Ross Elyse, Barnett Rebecca, Tudhope Rebecca, Vasudev Kamini
Department of Psychiatry, Strathroy Middlesex General Hospital, Strathroy, ON, Canada.
J Clin Psychopharmacol. 2018 Oct;38(5):447-453. doi: 10.1097/JCP.0000000000000931.
Patients with severe mental illness are at risk of medical complications, including cardiovascular disease, metabolic syndrome, and diabetes. Given this vulnerability, combined with metabolic risks of antipsychotics, physical health monitoring is critical. Inpatient admission is an opportunity to screen for medical comorbidities. Our objective was to improve the rates of physical health monitoring on an inpatient psychiatry unit through implementation of an electronic standardized order set.
Using a clinical audit tool, we completed a baseline retrospective audit (96 eligible charts) of patients aged 18 to 100 years, discharged between January and March 2012, prescribed an antipsychotic for 3 or more days. We then developed and implemented a standard electronic admission order set and provided training to inpatient clinical staff. We completed a second chart audit of patients discharged between January and March 2016 (190 eligible charts) to measure improvement in physical health monitoring and intervention rates for abnormal results.

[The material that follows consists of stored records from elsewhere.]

Lemma governing_epoch_witness :
  exists env', @GoverningHandler Sample.hashing Sample.codec Sample.chain Sample.emission env_govern
      Sample.bound_body 30000 = Ret (env', 14000, None) /\
    Delegate.Address_ <$> State.delegates (state env') = [Sample.bob] /\
    @epoch_ok Sample.hashing (state env').
Proof.
  destruct (@governing_epoch Sample.hashing Sample.codec Sample.chain Sample.emission env_govern
    Sample.bound_body 30000) as (env' & Hr & Hok & _).
  - vm_compute. reflexivity.
  - reflexivity.
  - split; vm_compute; [discriminate|reflexivity].
  - split.
    + exact env_govern_wf.
    + apply Forall_forall. intros c Hc. vm_compute in Hc. apply list_elem_of_singleton in Hc as ->.
      vm_compute. split; [split|]; (discriminate || reflexivity).
    + constructor.
    + intros d Hd. vm_compute in Hd. exfalso. by apply not_elem_of_nil in Hd.
    + vm_compute. reflexivity.
  - exists env'. split; [exact Hr|]. split; [|exact Hok]. vm_compute in Hr. injection Hr as <-.
    vm_compute. reflexivity.
Defined.
(** * Voting ledger client (src/src/app.ts): a shallow embedding

    The client evaluates and submits transactions of the asset contract of a
    Fabric network and tallies votes on top of it: an asset's [Owner] is the
    candidate and its [Size] the count.  This file embeds the functions of
    app.ts and proves the properties of the specification about them.

    Conventions.
    - A JavaScript string is a [string] (a sequence of code units).
    - A JavaScript number is an integer [Z].  The model of numbers is exact
      on the safe integers, those strictly between -2^53 and 2^53
      ([safe_integer]): there the arithmetic of doubles is exact, adding one
      stays exact, and [toString] prints plain decimal digits.  Larger
      numbers and fractions are outside the model; a value none of whose
      numbers leaves that range is [representable], and a theorem that states
      the digits of a number decoded from the ledger carries that bound as a
      hypothesis.
    - A value decoded by [JSON.parse] is a [jsval].  An object is the list of
      its own properties in the order [for..in] enumerates them.
    - Library code (the gateway, the file system, [JSON.parse], [path.join],
      [Math.random]) is an oracle passed to the functions that call it. *)

From Stdlib Require Import ZArith List String Ascii Bool Lia.
From Stdlib Require Import Numbers.DecimalString Numbers.DecimalPos Numbers.DecimalZ.
Import ListNotations.

Open Scope string_scope.
Open Scope Z_scope.

(** ** JavaScript values and the conversions app.ts relies on *)

Module Js.

#[warnings="-register-all"]
Inductive jsval : Type :=
| JUndefined
| JNull
| JBool (b : bool)
| JNum (n : Z)
| JStr (s : string)
| JArr (elems : list jsval)
| JObj (props : list (string * jsval)).

(** What a [throw] carries. *)
Inductive exn : Type :=
| TypeError
| SyntaxError
| GatewayError (detail : string)
| FsError (detail : string)
| Error (message : string).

In the 2012 audit, thyroid-stimulating hormone (TSH), blood pressure, blood glucose, fasting lipids, electrocardiogram (ECG), and height/weight were measured in 71%, 92%, 31%, 36%, 51%, and 75% of patients, respectively. In the 2016 audit, TSH, blood pressure, blood glucose, fasting lipids, ECG, and height/weight were measured in 86%, 96%, 96%, 64%, 87%, and 71% of patients, respectively. There were statistically significant improvements (P < 0.05) in monitoring rates for blood glucose, lipids, ECG, and TSH. Intervention rates for abnormal blood glucose and/or lipids (feedback to family doctor and/or patient, consultation to hospitalist, endocrinology, and/or dietician) did not change between 2012 and 2016.
Electronic standardized order set can be used as a tool to improve screening for physical health comorbidity in patients with severe mental illness receiving antipsychotic medications.
患有严重精神疾病的患者有发生包括心血管疾病、代谢综合征和糖尿病在内的医学并发症的风险。鉴于这种易感性,再加上抗精神病药物的代谢风险,身体健康监测至关重要。住院是筛查合并症的一个机会。我们的目标是通过实施电子标准化医嘱集来提高住院精神科病房的身体健康监测率。
我们使用临床审计工具,对2012年1月至3月期间出院的18至100岁、服用抗精神病药物3天或更长时间的患者进行了基线回顾性审计(96份符合条件的病历)。然后,我们制定并实施了标准电子入院医嘱集,并为住院临床工作人员提供了培训。我们对2016年1月至3月期间出院的患者进行了第二次病历审计(190份符合条件的病历),以衡量身体健康监测和异常结果干预率的改善情况。
在2012年的审计中,分别对71%、92%、31%、36%、51%和75%的患者进行了促甲状腺激素(TSH)、血压、血糖、空腹血脂、心电图(ECG)以及身高/体重的测量。在2016年的审计中,分别对86%、96%、96%、64%、87%和71%的患者进行了TSH、血压、血糖、空腹血脂、ECG以及身高/体重的测量。血糖、血脂、ECG和TSH的监测率有统计学显著改善(P < 0.05)。2012年至2016年期间,异常血糖和/或血脂的干预率(反馈给家庭医生和/或患者、咨询住院医师、内分泌科医生和/或营养师)没有变化。
电子标准化医嘱集可作为一种工具,用于改善接受抗精神病药物治疗的严重精神疾病患者的身体健康合并症筛查。